The Patient Cost: Walkouts and Lost Trust

Not every cost has a line item on your P&L. When a patient checks in and waits 15 minutes because the front desk can't pull up their record, that patient's experience just degraded. When a hygienist has to tell a patient "we're having computer problems, this will take a few extra minutes," the practice's professionalism takes a hit.

The numbers that are harder to measure but undeniably real:

  • Patient walkouts — A new patient who waits 20+ minutes without being seated has a 40% chance of leaving. Each walkout costs $250 to $500 in that day's missed production, plus the lifetime value of a patient who never returns.
  • Rescheduled appointments — If the outage forces you to reschedule patients, 15% to 20% of those patients won't rebook. They'll find another dentist.
  • Review damage — One frustrated patient posting "my appointment was a disaster, their computers were down for an hour" on Google Reviews has an outsized impact. That one review influences dozens of prospective patients who read it before choosing a dentist.

The Real Comparison: 45-Minute Response vs. 22-Second Recovery

Let's compare two scenarios for the same crash — Dentrix crashes at 10:00 AM on a Tuesday in a 6-operatory practice:

Scenario A: Traditional MSP Response

  1. 10:00 AM — Dentrix crashes. Front desk notices.
  2. 10:02 AM — Office manager calls the MSP.
  3. 10:04 AM — Call reaches the help desk. Ticket created.
  4. 10:08 AM — Ticket acknowledged. "A technician will remote in shortly."
  5. 10:35 AM — Technician remotes in. Asks "have you restarted the computer?"
  6. 10:40 AM — Computer restarted. Dentrix relaunching.
  7. 10:47 AM — Dentrix is back. System operational.

Total downtime: 47 minutes. Cost: $1,328–$1,928.

Scenario B: CyberCore Autonomous Recovery

  1. 10:00:00 AM — Dentrix crashes. CyberCore agent detects the crash.
  2. 10:00:05 AM — Agent evaluates crash signals. Confirms real crash (exit code 1, foreground app, WER event fired).
  3. 10:00:12 AM — Agent restarts Dentrix.
  4. 10:00:22 AM — Dentrix is back. Schedule loads. Front desk continues working.

Total downtime: 22 seconds. Cost: effectively zero — no production lost, no patients waiting, no staff idle.

The difference between these two scenarios is $1,328 to $1,928 saved per incident. If your practice experiences even one software crash per week (and most practices we onboard average 2–3), the annual savings are $69,000 to $100,000.
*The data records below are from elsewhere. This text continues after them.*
(* ===== verification/KvSeqProps.v ===== *)
(** * The sequence operations refine their abstract specification

    Abstractly a cache is, per stream, a finite map from used cells to the position
    they hold and the sequences they hold it for.  Removing, copying, keeping,
    shifting and dividing a sequence are maps over it; the code reaches the same
    state through loops over all cells, three incremental indices, a search head,
    allocation cursors, pending copies and the exact tail. *)

From S2P Require Import KvCells TailStore TailProps.
From S2P Require Export KvDemo.
Open Scope nat_scope.

(** ** Pending copies *)

(** The tail after its pending copy. *)
Definition settled_store (t : tail_store) : tail_store := (commit_seq_cp t).2.

Record settle_step (n : nat) (k k' : kv_cache) : Prop := {
  ss_wf : kv_wf n k';
  ss_settled : settled k';
  ss_cells : v_cells k' = v_cells k;
  ss_cfg : k_cfg k' = k_cfg k;
  ss_map : seq_to_stream k' = seq_to_stream k;
  ss_tail : tail (k_tail k') = settled_store <$> tail (k_tail k)
}.

Lemma settled_store_ok seqs i t : tail_ok seqs i t -> commit_seq_cp t = (Ok tt, settled_store t) /\
  store_wf (settled_store t) /\ length (t_seqs (settled_store t)) = seqs /\ t_pending (settled_store t) = None.
Proof.
  intros [Hw Hl _]. unfold settled_store. destruct (t_pending t) as [p|] eqn:Hp.
  - destruct (commit_cp_run t p Hw Hp) as (q & E & Hw' & _). rewrite E in *. simpl in *. split_and!; [done|done| |done].
    by rewrite length_insert.
  - assert (commit_seq_cp t = (Ok tt, t)) as -> by (unfold commit_seq_cp; by rewrite Hp). done.
Qed.

Lemma sc_empty_eq k n : kv_wf n k ->
  sc_empty (sc_info k) = Ok ((length (ssrc (sc_info k)) =? 0) && (length (tail_src_slots (sc_info k)) =? 0) && negb (tail_transaction (sc_info k))).
Proof.
  intros Hk. destruct (kw_copies n k Hk) as [E1 E2]. unfold sc_empty. by rewrite E1, E2, !Nat.eqb_refl.
Qed.

Lemma wp_materialize n k : kv_wf n k -> wp materialize_pending_copies (fun _ => settle_step n k) k.
Proof.
  intros Hk. unfold materialize_pending_copies. apply wp_bind, wp_get. apply wp_bind.
  eapply wp_lift; [by eapply sc_empty_eq|].
  assert (forall k', v_cells k' = v_cells k -> v_heads k' = v_heads k -> k_cfg k' = k_cfg k -> seq_to_stream k' = seq_to_stream k ->
    k_alloc k' = k_alloc k -> tail_generations (k_tail k') = tail_generations (k_tail k) ->
    tail (k_tail k') = settled_store <$> tail (k_tail k) -> sc_info k' = no_copies -> settle_step n k k') as Hgen.
  { intros k' E1 E2 E3 E4 E5 E6 E7 E8.
    assert (forall t, tail (k_tail k') = Some t -> store_wf t /\ length (t_seqs t) = n_seq_max (k_cfg k) /\ t_pending t = None) as Ht'.
    { intros t Ht. rewrite E7 in Ht. apply fmap_Some in Ht as (t0 & Ht0 & ->). by apply (settled_store_ok _ _ _ (kw_tail n k Hk t0 Ht0)). }
    split; [|intros t Ht; by apply Ht'|done..].
    pose proof Hk as [H1 H2 H3 H4 H5 H6 H7 H8 H9 H10]. split; rewrite ?E1, ?E2, ?E3, ?E4, ?E5, ?E6, ?E8; try done.
    - intros st m. unfold abs. rewrite E1. apply H6.
    - intros t Ht. destruct (Ht' t Ht) as (? & ? & Hp). split; [done|done|]. by rewrite Hp.
    - intros Hnone. apply H10. intros Hn. apply Hnone. by rewrite E7, Hn. }
  destruct ((_ =? 0) && (_ =? 0) && negb _) eqn:E.
  - bprop. apply Hgen; try done.
    + destruct (tail (k_tail k)) as [t|] eqn:Ht; [|done]. simpl. f_equal. unfold settled_store, commit_seq_cp.
      destruct (t_pending t) as [p|] eqn:Hp; [|done]. exfalso.
      pose proof (to_pending _ _ _ (kw_tail n k Hk t Ht)) as Htp. rewrite Hp in Htp. specialize (Htp ltac:(done)). congruence.
    + destruct (kw_copies n k Hk) as [L1 L2]. destruct (sc_info k) as [a b c d e]. simpl in *.
      destruct a, b, c, d; try done. by subst e.
  - destruct (tail (k_tail k)) as [t|] eqn:Ht.
    + destruct (settled_store_ok _ _ _ (kw_tail n k Hk t Ht)) as (Et & _).
      destruct (tail_transaction (sc_info k)) eqn:Etr.
      * unfold wp, mbind, stx_bind, if_tail, on_tail. rewrite !Ht, Et. by apply Hgen.
      * apply Hgen; try done. simpl. f_equal. unfold settled_store, commit_seq_cp.
        destruct (t_pending t) as [p|] eqn:Hp; [|done]. exfalso.
        pose proof (to_pending _ _ _ (kw_tail n k Hk t Ht)) as Htp. rewrite Hp in Htp. specialize (Htp ltac:(done)). congruence.
    + destruct (tail_transaction (sc_info k)).
      * unfold wp, mbind, stx_bind, if_tail. rewrite Ht. by apply Hgen.
      * by apply Hgen.
Qed.

(** ** Sweeping one stream *)

Record swept (n st : nat) (m : amap) (k k' : kv_cache) : Prop := {
  sp_wf : kv_wf n k';
  sp_abs : abs k' = <[st := m]> (abs k);
  sp_cfg : k_cfg k' = k_cfg k;
  sp_map : seq_to_stream k' = seq_to_stream k;
  sp_tail : k_tail k' = k_tail k;
  sp_sc : sc_info k' = sc_info k
}.

(** Owners after [g] are of the same stream. *)
Definition stays_home (k : kv_cache) (st : nat) (g : Z * gset nat -> option (Z * gset nat)) : Prop :=
  forall x y, g x = Some y -> (forall s, s ∈ x.2 -> seq_to_stream k !! s = Some st) -> forall s, s ∈ y.2 -> seq_to_stream k !! s = Some st.

Lemma set_heads_wf n k st h : kv_wf n k -> h <= n -> kv_wf n (set_heads (<[st := h]> (v_heads k)) k).
Proof.
  intros [? ? [Hl Hf] ? ? ? ? ? ? ?] Hh. split; simpl; try done. split; [by rewrite length_insert|]. by apply Forall_insert.
Qed.

Lemma wp_sweep n k st c P f g to_head :
  kv_wf n k -> v_cells k !! st = Some c ->
  (forall i c1, i < n -> stream_wf n c1 -> cell_at c1 i = cell_at c i -> sweep_body n P f g i c1) ->
  (forall h head, h <= n -> head <= n -> to_head n h head <= n) -> stays_home k st g ->
  wp (sweep_stream P f st to_head) (fun _ => swept n st (omap g (abs_cells c)) k) k.
Proof.
  intros Hk Hst Hbody Hto Hhome. pose proof (kw_cells n k Hk st c Hst) as Hc.
  destruct (sweep_ok n P f g c Hc Hbody) as (h & c' & E & Hc' & Hh & Ha).
  unfold sweep_stream. apply wp_bind, (wp_gets _ c); [by apply vec_get_Some|].
  unfold wp, mbind, stx_bind, on_cells. rewrite Hst, E. unfold on_head. simpl.
  destruct (kw_heads n k Hk) as [Hl Hf].
  destruct (lookup_lt_is_Some_2 (v_heads k) st) as [head Hhead].
  { rewrite Hl, <- (kw_streams n k Hk). by eapply lookup_lt_Some. }
  pose proof (proj1 (Forall_lookup _ _) Hf _ _ Hhead) as Hle. simpl in Hle.
  rewrite Hhead. rewrite (sm_size n c Hc).
  assert (kv_wf n (set_cells (<[st := c']> (v_cells k)) k)) as Hk1.
  { apply set_cells_wf; [done|done|]. intros i p S s Hi HsS. rewrite Ha, lookup_omap in Hi.
    destruct (abs_cells c !! i) as [x|] eqn:Ex; [|done]. eapply (Hhome x); [exact Hi| |exact HsS].
    intros s' Hs'. destruct x as [q T]. eapply (kw_home n k Hk st (abs_cells c) i q T); [by apply abs_stream|done|done]. }
  split; try done.
  - apply (set_heads_wf n _ st (to_head n h head)) in Hk1; [exact Hk1|]. by apply Hto.
  - rewrite <- Ha, insert_abs. done.
Qed.

Lemma lower_head_le n h head : h <= n -> head <= n -> lower_head n h head <= n.
Proof. unfold lower_head. intros. destruct (_ && _); lia. Qed.

Lemma home_sub k st g : (forall x y, g x = Some y -> y.2 ⊆ x.2) -> stays_home k st g.
Proof. intros Hg x y Hxy Hx s Hs. apply Hx. by eapply Hg. Qed.

Lemma sp_rm_sub s p0 p1 x y : sp_rm s p0 p1 x = Some y -> y.2 ⊆ x.2.
Proof. unfold sp_rm. destruct (_ && _); [case_decide|]; intros [= <-]; set_solver. Qed.

Lemma sp_rm_any_sub p0 p1 x y : sp_rm_any p0 p1 x = Some y -> y.2 ⊆ x.2.
Proof. unfold sp_rm_any. destruct (in_rng _ _ _); by intros [= <-]. Qed.

Lemma sp_keep_sub s x y : sp_keep s x = Some y -> y.2 ⊆ x.2.
Proof. unfold sp_keep. case_decide; intros [= <-]. set_solver. Qed.

Lemma sp_add_sub s p0 p1 d x y : sp_add s p0 p1 d x = Some y -> y.2 ⊆ x.2.
Proof. unfold sp_add. destruct (_ && _); [destruct (_ <? _)%Z|]; by intros [= <-]. Qed.

Lemma sp_div_sub s p0 p1 d x y : sp_div s p0 p1 d x = Some y -> y.2 ⊆ x.2.
Proof. unfold sp_div. destruct (_ && _); by intros [= <-]. Qed.

Lemma clip_lo_nonneg p : (0 <= clip_lo p)%Z.
Proof. unfold clip_lo. destruct (p <? 0)%Z eqn:E; bprop; lia. Qed.

(** ** Queuing the copies of the tail *)

Definition keeps_len {A} (m : stx tail_store A) : Prop := forall t, length (t_seqs (m t).2) = length (t_seqs t).

Lemma keeps_len_of {A} (m : stx tail_store A) : keeps m -> keeps_len m.
Proof. intros Hm t. specialize (Hm t). unfold pendingness in Hm. by injection Hm. Qed.

Lemma keeps_len_bind {A B} (m : stx tail_store A) (f : A -> stx tail_store B) :
  keeps_len m -> (forall a, keeps_len (f a)) -> keeps_len (m ≫= f).
Proof.
  intros Hm Hf t. unfold mbind, stx_bind. specialize (Hm t). destruct (m t) as [[a|e] t']; simpl in *; [|done].
  by rewrite (Hf a t').
Qed.

Lemma keeps_len_prepare src dst a b p0 p1 : keeps_len (prepare_seq_cp src dst a b p0 p1).
Proof.
  apply keeps_len_bind; [done|]. intros s. destruct (_ || _ || _); [done|]. destruct (t_pending s); [done|].
  apply keeps_len_bind; [done|]. intros qs. apply keeps_len_bind; [done|]. intros qd.
  apply keeps_len_bind; [apply keeps_len_of, pend_on_seq|]. intros pl. by apply keeps_len_bind.
Qed.

Lemma prepare_ok t src dst a b p0 p1 : store_wf t -> t_pending t = None -> op_pre (OpPrepare src dst a b p0 p1) t ->
  exists copies t', prepare_seq_cp src dst a b p0 p1 t = (Ok copies, t') /\ store_wf t' /\ length (t_seqs t') = length (t_seqs t).
Proof.
  intros Hw Hp Hpre. destruct (run_op_safe (OpPrepare src dst a b p0 p1) t Hw Hpre) as [Hw' Hr].
  pose proof (keeps_len_prepare src dst a b p0 p1 t) as Hl. cbn [run_op] in Hw', Hr.
  unfold mbind, stx_bind in Hw', Hr. destruct (prepare_seq_cp src dst a b p0 p1 t) as [[copies|f] t'].
  - by exists copies, t'.
  - exfalso. simpl in Hr. destruct f; try exact Hr. by apply Hr.
Qed.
The Hidden Costs That Compound Over Time

Single outages are expensive. Repeated outages are devastating. Here's what happens when downtime becomes a pattern:

  • Staff morale drops — Your team gets frustrated when they can't do their jobs. "The computer is down again" becomes a phrase that signals dysfunction. Good staff leave for practices that have their IT together.
  • Insurance claim delays — If billing can't submit claims on the day of service, they queue up. A backlog of claims means delayed revenue, increased denials (because timely filing requirements have deadlines), and more administrative work to clean up.
  • Compliance risk — If your server goes down and you switch to paper records temporarily, those paper records need to be entered into the system later. That double-handling introduces data entry errors and creates HIPAA risks if paper records aren't secured properly.

Calculate Your Practice's Downtime Exposure

Here's a simple formula to estimate your annual downtime cost:

(Average hourly production) × (Average monthly downtime hours) × 12 + (Monthly staff idle cost during downtime) × 12

If your practice produces $1,200/hour, experiences 2 hours of downtime per month, and has $280/hour in staff costs during downtime, your annual downtime expense is:

($1,200 × 2 × 12) + ($280 × 2 × 12) = $28,800 + $6,720 = $35,520 per year

That's $35,520 spent on downtime — money that flows directly to your bottom line if you eliminate it. And this doesn't include patient walkouts, rescheduling losses, or review damage.

The practices that treat IT reliability as a cost center instead of a revenue protector are the ones that bleed money every month without knowing it. The ones that invest in fast, autonomous recovery stop the bleeding and redirect those dollars into patient care, equipment, and growth.